» **EXERCISE BRIEF**
Using the data below, copy every line that contains the word "revert".

» **Collected data entries**
Lemma init_queue_in ms cs e : e ∈ init_queue ms cs <->
  exists a b, cs !! m_pos e = Some a /\ cs !! S (m_pos e) = Some b /\ ms !! pair_of a b = Some (m_rank e, m_id e).
Proof.
  unfold init_queue.
  assert (Hf : forall l q, e ∈ foldl (fun q i => push_pair ms i (nth i cs 0) (nth (i + 1) cs 0) q) q l <->
    e ∈ q \/ (m_pos e ∈ l /\ ms !! pair_of (nth (m_pos e) cs 0) (nth (S (m_pos e)) cs 0) = Some (m_rank e, m_id e))).
  { induction l as [|i l IH]; intros q; cbn; [rewrite elem_of_nil; tauto|]. rewrite IH, elem_of_push, elem_of_cons, Nat.add_1_r.
    split; [intros [[H|[<- H]]|[H1 H2]]; auto|]. intros [H|[[<-|H1] H2]]; auto. }
  rewrite Hf, elem_of_nil, elem_of_seq. split.
  - intros [[]|[Hi He]]. destruct (lookup_lt_is_Some_2 cs (m_pos e) ltac:(lia)) as [a Ha].
    destruct (lookup_lt_is_Some_2 cs (S (m_pos e)) ltac:(lia)) as [b Hb].
    rewrite (nth_lookup_Some _ _ _ _ Ha), (nth_lookup_Some _ _ _ _ Hb) in He. by exists a, b.
  - intros (a & b & Ha & Hb & He). right. rewrite (nth_lookup_Some _ _ _ _ Ha), (nth_lookup_Some _ _ _ _ Hb).
    apply lookup_lt_Some in Hb. split; [lia|done].
Qed.

Lemma queued_init ms P w cs : Forall P cs -> queued ms P w (init_queue ms cs) (seq 0 (length cs)) cs (fun _ => False).
Proof.
  intros Ht. split; [done| |].
  - intros i p a b r id _ [-> Hi]%lookup_seq Ha Hb Hab. apply init_queue_in. by exists a, b.
  - intros e i (a & b & Ha & Hb & Hab)%init_queue_in [Hi _]%lookup_seq c d Hc Hd. cbn in Hi. subst i. left. by simplify_eq.
Qed.

Definition live_token (s : Sym) : option Z := if y_len s =? 0 then None else Some (y_c s).

Lemma live_positions sym : omap live_token sym =
  (fun p => y_c (sym_at sym p)) <$> filter (fun p => y_len (sym_at sym p) <> 0) (seq 0 (length sym)).
Proof.
  induction sym as [|s sym IH] using rev_ind; [done|]. rewrite omap_app, length_app. cbn [length]. rewrite seq_app, filter_app, fmap_app.
  assert (Hat : forall p, p ∈ seq 0 (length sym) -> sym_at (sym ++ [s]) p = sym_at sym p).
  { intros p [_ Hp]%elem_of_seq. unfold sym_at. by rewrite app_nth1. }
  f_equal.
  - rewrite IH. clear IH. induction (seq 0 (length sym)) as [|p l IHl]; [done|]. rewrite !filter_cons, Hat by (by left).
    destruct (decide _); cbn; [rewrite Hat by (by left); f_equal|]; apply IHl; intros; apply Hat; by right.
  - cbn. unfold live_token. unfold filter, list_filter. unfold sym_at. rewrite nth_middle.
    destruct (y_len s =? 0) eqn:E; [rewrite decide_False by lia|rewrite decide_True by lia]; cbn; [done|].
    by rewrite nth_middle.
Qed.

Lemma lookups_sorted (L : list nat) :
  (forall i j p q, L !! i = Some p -> L !! j = Some q -> (i < j)%nat -> (p < q)%nat) -> StronglySorted lt L.
Proof.
  induction L as [|x L IH]; intros H; constructor.
  - apply IH. intros i j p q Hi Hj Hij. apply (H (S i) (S j) p q Hi Hj). lia.
  - apply Forall_lookup. intros j q Hj. apply (H 0%nat (S j) x q eq_refl Hj). lia.
Qed.
Lemma filter_sorted {A} (R : relation A) (Q : A -> Prop) `{!forall x, Decision (Q x)} l :
  StronglySorted R l -> StronglySorted R (filter Q l).
Proof.
  induction 1 as [|x l Hs IH Hx]; [constructor|]. rewrite filter_cons. destruct (decide _); [|done].
  constructor; [done|]. rewrite Forall_forall in Hx |- *. intros y [_ Hy]%list_elem_of_filter. by apply Hx.
Qed.
Lemma sorted_NoDup (l : list nat) : StronglySorted lt l -> NoDup l.
Proof.
  induction 1 as [|x l Hs IH Hx]; constructor; [|done]. intros Hin. rewrite Forall_forall in Hx. specialize (Hx x Hin). lia.
Qed.
Lemma seq_increasing a n : StronglySorted lt (seq a n).
Proof. apply lookups_sorted. intros i j p q [-> _]%lookup_seq [-> _]%lookup_seq. lia. Qed.

Lemma linked_tokens sym L cs : linked sym L cs -> omap live_token sym = cs.
Proof.
  intros Hl. rewrite live_positions.
  assert (L = filter (fun p => y_len (sym_at sym p) <> 0) (seq 0 (length sym))) as <-.
  { assert (HsL : StronglySorted lt L) by (apply lookups_sorted, (lk_sorted _ _ _ Hl)).
    assert (Hsf := filter_sorted lt (fun p => y_len (sym_at sym p) <> 0) _ (seq_increasing 0 (length sym))).
    apply (StronglySorted_unique_strong lt); [intros; lia|done|done|].
    apply NoDup_Permutation; [by apply sorted_NoDup..|]. intros p. rewrite list_elem_of_filter, elem_of_seq. split.
    - intros [i Hi]%list_elem_of_lookup. destruct (linked_at _ _ _ _ _ Hl Hi) as (c & _ & Hn & Hs).
      pose proof (linked_stop _ _ _ _ _ Hl Hi). rewrite Hs. cbn. lia.
    - intros [Hp _]. destruct (linked_live _ _ _ _ Hl Hp) as [i Hi]. by eapply list_elem_of_lookup_2. }
  apply list_eq. intros i. rewrite list_lookup_fmap. destruct (L !! i) as [p|] eqn:Hi; cbn.
  - destruct (linked_at _ _ _ _ _ Hl Hi) as (c & Hc & _ & Hs). by rewrite Hs, Hc.
  - symmetry. apply lookup_ge_None. rewrite (lk_length _ _ _ Hl). by apply lookup_ge_None.
Qed.

Lemma init_queue_length ms cs : (length (init_queue ms cs) <= length cs - 1)%nat.
Proof.
  unfold init_queue.
  set (f := fun q i => push_pair ms i (nth i cs 0) (nth (i + 1) cs 0) q).
  assert (Hf : forall l q, (length (foldl f q l) <= length q + length l)%nat).
  { induction l as [|i l IH]; intros q; cbn; [lia|]. rewrite IH. unfold f. pose proof (push_length ms i (nth i cs 0) (nth (i + 1) cs 0) q). lia. }
  rewrite Hf, length_seq. done.
Qed.

Lemma merge_all_done f ms cs : (length cs <= f)%nat -> best_pair ms 0 (merge_all f ms cs) = None.
Proof.
  revert cs. induction f as [|f IH]; intros cs Hf; cbn [merge_all]; [by destruct cs; [|cbn in Hf; lia]|].
  destruct (best_pair ms 0 cs) as [m|] eqn:E; [|done]. apply IH. pose proof (best_length ms cs m E). lia.
Qed.

Definition byte_token (byte_id : list Z) (b : Ascii.ascii) : Z := nth (Z.to_nat (Json.byte_of b)) byte_id 0.

Lemma bpe_reference ms (P : Z -> Prop) (w : Z -> Z) byte_id word :
  (forall a b r n, P a -> P b -> ms !! pair_of a b = Some (r, n) -> P n /\ w n = w a + w b) ->
  (forall a, P a -> 0 < w a) -> Forall P (map (byte_token byte_id) word) -> Z.of_nat (length word) < 2 ^ 32 ->
  bpe ms byte_id word = merge_all (length word) ms (map (byte_token byte_id) word) /\
  (bpe_run ms (map (byte_token byte_id) word)).2 = true /\
  best_pair ms 0 (bpe ms byte_id word) = None.
Proof.
  intros Hm Hw Ht Hn. set (cs := map _ _) in *.
  assert (Hlen : length word = length cs) by (unfold cs; by rewrite length_map). rewrite Hlen in *.
  destruct (bpe_loop_spec ms P w Hm Hw (3 * length cs) (imap (init_sym (length cs)) cs) (init_queue ms cs) (seq 0 (length cs)) cs)
    as (L & Hl & He).
  { apply linked_init. } { by apply queued_init. } { by rewrite length_imap. }
  { rewrite length_seq. pose proof (init_queue_length ms cs). lia. }
  assert (Hb : bpe ms byte_id word = merge_all (length cs) ms cs); [|split_and!; [done|done|rewrite Hb; by apply merge_all_done]].
  rewrite <- (linked_tokens _ _ _ Hl). unfold bpe. change (map _ word) with cs.
  destruct cs as [|c [|d cs']] eqn:Ec; done.
Qed.
Lemma trie_path s : forall t p n, trie_ok t -> walk t 0 p = Some n -> (n < length (nodes t))%nat ->
  exists t' m, foldl trie_step (t, n) s = (t', m) /\ trie_ok t' /\ grown t t' /\ walk t' 0 (p ++ s) = Some m /\
    (m < length (nodes t'))%nat.
Proof.
  induction s as [|b s IH]; intros t p n Ht Hp Hn.
  { exists t, n. rewrite app_nil_r. split_and!; [done|done|apply grown_refl|done|done]. }
  destruct (trie_step (t, n) b) as [t1 k] eqn:E. destruct (trie_step_grown t n b t1 k Ht Hn E) as (Ht1 & Hg & He).
  destruct (IH t1 (p ++ [b]) k Ht1) as (t' & m & Hf & Ht' & Hg' & Hw & Hm).
  { apply walk_snoc. exists n. split; [by eapply walk_old|done]. }
  { by destruct (tr_edge _ Ht1 _ _ He) as [[_ ?] _]. }
  exists t', m. cbn [foldl]. rewrite E, <- app_assoc in *. split_and!; [done|done|by eapply grown_trans|done|done].
Qed.

Lemma i32_range x : -2 ^ 31 <= i32 x < 2 ^ 31.
Proof. unfold i32. pose proof (u32_range x). case_match; lia. Qed.

Lemma node_id_app t0 t k m : nodes t = nodes t0 ++ replicate k (-1) -> node_id t m = if (m <? length (nodes t0))%nat then node_id t0 m else -1.
Proof.
  intros Hk. unfold node_id. rewrite Hk. destruct (m <? length (nodes t0))%nat eqn:E.
  - by rewrite app_nth1 by lia.
  - rewrite app_nth2 by lia. destruct (decide (m - length (nodes t0) < k)%nat).
    + apply (nth_lookup_Some _ _ _ (-1)). by apply lookup_replicate_2.
    + apply nth_overflow. rewrite length_replicate. lia.
Qed.

Lemma trie_get_grown t0 t s : trie_ok t0 -> grown t0 t -> trie_get t s = trie_get t0 s.
Proof.
  intros Ht Hg. unfold trie_get. destruct (gr_nodes _ _ Hg) as [k Hk].
  destruct (walk t 0 s) as [m|] eqn:E; cbn.
  - rewrite (node_id_app t0 t k m Hk). destruct (m <? length (nodes t0))%nat eqn:Em.
    + by rewrite (walk_back t0 t s m Ht Hg E) by lia.
    + destruct (walk t0 0 s) as [m'|] eqn:E'; [|done]. cbn.
      assert (Hm' : m' = m) by (pose proof (walk_old _ _ _ _ _ Hg E'); congruence). subst m'.
      unfold node_id. rewrite (nth_overflow (nodes t0)) by lia. done.
  - destruct (walk t0 0 s) as [m'|] eqn:E'; [|done]. by rewrite (walk_old _ _ _ _ _ Hg E') in E.
Qed.

(** Inserting sets the id of one content and of no other. *)
Lemma trie_insert_spec t s id : trie_ok t -> trie_ok (trie_insert t s id) /\
  forall p, trie_get (trie_insert t s id) p = if decide (p = s) then (if 0 <=? i32 id then Some (i32 id) else None) else trie_get t p.
Proof.
  intros Ht. destruct (trie_path s t [] 0%nat Ht eq_refl (tr_root _ Ht)) as (t' & m & Hf & Ht' & Hg & Hw & Hm).
  unfold trie_insert. rewrite Hf. cbn [app] in Hw.
  assert (Hwalk : forall n p, walk {| nodes := <[m := i32 id]> (nodes t'); edges := edges t' |} n p = walk t' n p).
  { intros n p. revert n. induction p as [|b p IH]; intros n; [done|]. cbn. destruct (edges t' !! edge_key n b); cbn; [apply IH|done]. }
  split.
  - split; cbn; rewrite ?length_insert.
    + by apply Ht'.
    + apply (tr_edge _ Ht').
    + apply (tr_tree _ Ht').
    + apply Forall_insert; [apply (tr_ids _ Ht')|apply i32_range].
  - intros p. unfold trie_get at 1. rewrite Hwalk. destruct (decide (p = s)) as [->|Hne].
    + rewrite Hw. cbn. unfold node_id. cbn. rewrite (nth_lookup_Some _ _ _ _ (list_lookup_insert_eq _ _ _ Hm)). done.
    + rewrite <- (trie_get_grown t t' p Ht Hg). unfold trie_get. destruct (walk t' 0 p) as [k|] eqn:E; [|done]. cbn.
      assert (k <> m) by (intros ->; by pose proof (walk_inj _ _ _ _ Ht' E Hw)).
      unfold node_id. cbn. rewrite !nth_lookup, list_lookup_insert_ne; done.
Qed.

(** ** The longest token at a position *)

(** [n] bytes of [s] are a token with this id, and no more bytes are one. *)
Definition longest (t : Trie) (s : text) (n : nat) (id : Z) : Prop :=
  (n <= length s)%nat /\ (n = 0%nat \/ trie_get t (take n s) = Some id) /\
  forall k, (0 < k <= length s)%nat -> is_Some (trie_get t (take k s)) -> (k <= n)%nat.

Lemma trie_get_range t s id : trie_ok t -> trie_get t s = Some id -> 0 <= id < 2 ^ 31.
Proof.
  intros Ht. unfold trie_get. destruct (walk t 0 s) as [n|]; [|done]. cbn. destruct (0 <=? _) eqn:E; [|done]. intros [= <-].
  destruct (nodes t !! n) as [x|] eqn:Hx.
  - unfold node_id in *. rewrite (nth_lookup_Some _ _ _ _ Hx) in *. pose proof (tr_ids _ Ht) as Hf.
    rewrite Forall_forall in Hf. specialize (Hf x ltac:(by eapply list_elem_of_lookup_2)). lia.
  - unfold node_id in *. rewrite nth_overflow in E by (by apply lookup_ge_None). lia.
Qed.
(* ===== verification/EngramNorm.v ===== *)
(** The normaliser's tables ([src/runtime/engram_norm.inc], generated off HF tokenizers'
    NFKC, NFD, StripAccents, Lowercase, one code point at a time). *)

From S2P Require Import Prelude.

Definition kNormDelete : list (Z * Z) := [
  (0x300, 0x36F); (0x483, 0x489); (0x591, 0x5BD); (0x5BF, 0x5BF); (0x5C1, 0x5C2); (0x5C4, 0x5C5);
  (0x5C7, 0x5C7); (0x610, 0x61A); (0x64B, 0x65F); (0x670, 0x670); (0x6D6, 0x6DC); (0x6DF, 0x6E4);
  (0x6E7, 0x6E8); (0x6EA, 0x6ED); (0x711, 0x711); (0x730, 0x74A); (0x7A6, 0x7B0); (0x7EB, 0x7F3);
  (0x816, 0x819); (0x81B, 0x823); (0x825, 0x827); (0x829, 0x82D); (0x859, 0x85B); (0x8D4, 0x8E1);
  (0x8E3, 0x903); (0x93A, 0x93C); (0x93E, 0x94F); (0x951, 0x957); (0x962, 0x963); (0x981, 0x983);
  (0x9BC, 0x9BC); (0x9BE, 0x9C4); (0x9C7, 0x9C8); (0x9CB, 0x9CD); (0x9D7, 0x9D7); (0x9E2, 0x9E3);
  (0xA01, 0xA03); (0xA3C, 0xA3C); (0xA3E, 0xA42); (0xA47, 0xA48); (0xA4B, 0xA4D); (0xA51, 0xA51);
  (0xA70, 0xA71); (0xA75, 0xA75); (0xA81, 0xA83); (0xABC, 0xABC); (0xABE, 0xAC5); (0xAC7, 0xAC9);
  (0xACB, 0xACD); (0xAE2, 0xAE3); (0xB01, 0xB03); (0xB3C, 0xB3C); (0xB3E, 0xB44); (0xB47, 0xB48);
  (0xB4B, 0xB4D); (0xB56, 0xB57); (0xB62, 0xB63); (0xB82, 0xB82); (0xBBE, 0xBC2); (0xBC6, 0xBC8);
  (0xBCA, 0xBCD); (0xBD7, 0xBD7); (0xC00, 0xC03); (0xC3E, 0xC44); (0xC46, 0xC48); (0xC4A, 0xC4D);
  (0xC55, 0xC56); (0xC62, 0xC63); (0xC81, 0xC83); (0xCBC, 0xCBC); (0xCBE, 0xCC4); (0xCC6, 0xCC8);
  (0xCCA, 0xCCD); (0xCD5, 0xCD6); (0xCE2, 0xCE3); (0xD01, 0xD03); (0xD3E, 0xD44); (0xD46, 0xD48);
  (0xD4A, 0xD4D); (0xD57, 0xD57); (0xD62, 0xD63); (0xD82, 0xD83); (0xDCA, 0xDCA); (0xDCF, 0xDD4);
  (0xDD6, 0xDD6); (0xDD8, 0xDDF); (0xDF2, 0xDF3); (0xE31, 0xE31); (0xE34, 0xE3A); (0xE47, 0xE4E);
  (0xEB1, 0xEB1); (0xEB4, 0xEB9); (0xEBB, 0xEBC); (0xEC8, 0xECD); (0xF18, 0xF19); (0xF35, 0xF35);
  (0xF37, 0xF37); (0xF39, 0xF39); (0xF3E, 0xF3F); (0xF71, 0xF84); (0xF86, 0xF87); (0xF8D, 0xF97);
  (0xF99, 0xFBC); (0xFC6, 0xFC6); (0x102B, 0x103E); (0x1056, 0x1059); (0x105E, 0x1060); (0x1062, 0x1064);
  (0x1067, 0x106D); (0x1071, 0x1074); (0x1082, 0x108D); (0x108F, 0x108F); (0x109A, 0x109D);
  (0x135D, 0x135F); (0x1712, 0x1714); (0x1732, 0x1734); (0x1752, 0x1753); (0x1772, 0x1773);
  (0x17B4, 0x17D3); (0x17DD, 0x17DD); (0x180B, 0x180D); (0x1885, 0x1886); (0x18A9, 0x18A9);
  (0x1920, 0x192B); (0x1930, 0x193B); (0x1A17, 0x1A1B); (0x1A55, 0x1A5E); (0x1A60, 0x1A7C);
  (0x1A7F, 0x1A7F); (0x1AB0, 0x1ABE); (0x1B00, 0x1B04); (0x1B34, 0x1B44); (0x1B6B, 0x1B73);
  (0x1B80, 0x1B82); (0x1BA1, 0x1BAD); (0x1BE6, 0x1BF3); (0x1C24, 0x1C37); (0x1CD0, 0x1CD2);
  (0x1CD4, 0x1CE8); (0x1CED, 0x1CED); (0x1CF2, 0x1CF4); (0x1CF8, 0x1CF9); (0x1DC0, 0x1DF5);
  (0x1DFB, 0x1DFF); (0x20D0, 0x20F0); (0x2CEF, 0x2CF1); (0x2D7F, 0x2D7F); (0x2DE0, 0x2DFF);
  (0x302A, 0x302F); (0x3099, 0x309A); (0xA66F, 0xA672); (0xA674, 0xA67D); (0xA69E, 0xA69F);
  (0xA6F0, 0xA6F1); (0xA802, 0xA802); (0xA806, 0xA806); (0xA80B, 0xA80B); (0xA823, 0xA827);
  (0xA880, 0xA881); (0xA8B4, 0xA8C5); (0xA8E0, 0xA8F1); (0xA926, 0xA92D); (0xA947, 0xA953);
  (0xA980, 0xA983); (0xA9B3, 0xA9C0); (0xA9E5, 0xA9E5); (0xAA29, 0xAA36); (0xAA43, 0xAA43);
  (0xAA4C, 0xAA4D); (0xAA7B, 0xAA7D); (0xAAB0, 0xAAB0); (0xAAB2, 0xAAB4); (0xAAB7, 0xAAB8);
  (0xAABE, 0xAABF); (0xAAC1, 0xAAC1); (0xAAEB, 0xAAEF); (0xAAF5, 0xAAF6); (0xABE3, 0xABEA);
  (0xABEC, 0xABED); (0xFB1E, 0xFB1E); (0xFE00, 0xFE0F); (0xFE20, 0xFE2F); (0xFF9E, 0xFF9F);
  (0x101FD, 0x101FD); (0x102E0, 0x102E0); (0x10376, 0x1037A); (0x10A01, 0x10A03); (0x10A05, 0x10A06);
  (0x10A0C, 0x10A0F); (0x10A38, 0x10A3A); (0x10A3F, 0x10A3F); (0x10AE5, 0x10AE6); (0x11000, 0x11002);
  (0x11038, 0x11046); (0x1107F, 0x11082); (0x110B0, 0x110BA); (0x11100, 0x11102); (0x11127, 0x11134);
  (0x11173, 0x11173); (0x11180, 0x11182); (0x111B3, 0x111C0); (0x111CA, 0x111CC); (0x1122C, 0x11237);
  (0x1123E, 0x1123E); (0x112DF, 0x112EA); (0x11300, 0x11303); (0x1133C, 0x1133C); (0x1133E, 0x11344);
  (0x11347, 0x11348); (0x1134B, 0x1134D); (0x11357, 0x11357); (0x11362, 0x11363); (0x11366, 0x1136C);
  (0x11370, 0x11374); (0x11435, 0x11446); (0x114B0, 0x114C3); (0x115AF, 0x115B5); (0x115B8, 0x115C0);
  (0x115DC, 0x115DD); (0x11630, 0x11640); (0x116AB, 0x116B7); (0x1171D, 0x1172B); (0x11C2F, 0x11C36);
  (0x11C38, 0x11C3F); (0x11C92, 0x11CA7); (0x11CA9, 0x11CB6); (0x16AF0, 0x16AF4); (0x16B30, 0x16B36);
  (0x16F51, 0x16F7E); (0x16F8F, 0x16F92); (0x1BC9D, 0x1BC9E); (0x1D165, 0x1D169); (0x1D16D, 0x1D172);
  (0x1D17B, 0x1D182); (0x1D185, 0x1D18B); (0x1D1AA, 0x1D1AD); (0x1D242, 0x1D244); (0x1DA00, 0x1DA36);
  (0x1DA3B, 0x1DA6C); (0x1DA75, 0x1DA75); (0x1DA84, 0x1DA84); (0x1DA9B, 0x1DA9F); (0x1DAA1, 0x1DAAF);
  (0x1E000, 0x1E006); (0x1E008, 0x1E018); (0x1E01B, 0x1E021); (0x1E023, 0x1E024); (0x1E026, 0x1E02A);
  (0x1E8D0, 0x1E8D6); (0x1E944, 0x1E94A); (0xE0100, 0xE01EF)].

» **RESULT OF THIS EXERCISE**
  revert cs. induction f as [|f IH]; intros cs Hf; cbn [merge_all]; [by destruct cs; [|cbn in Hf; lia]|].
  { intros n p. revert n. induction p as [|b p IH]; intros n; [done|]. cbn. destruct (edges t' !! edge_key n b); cbn; [apply IH|done]. }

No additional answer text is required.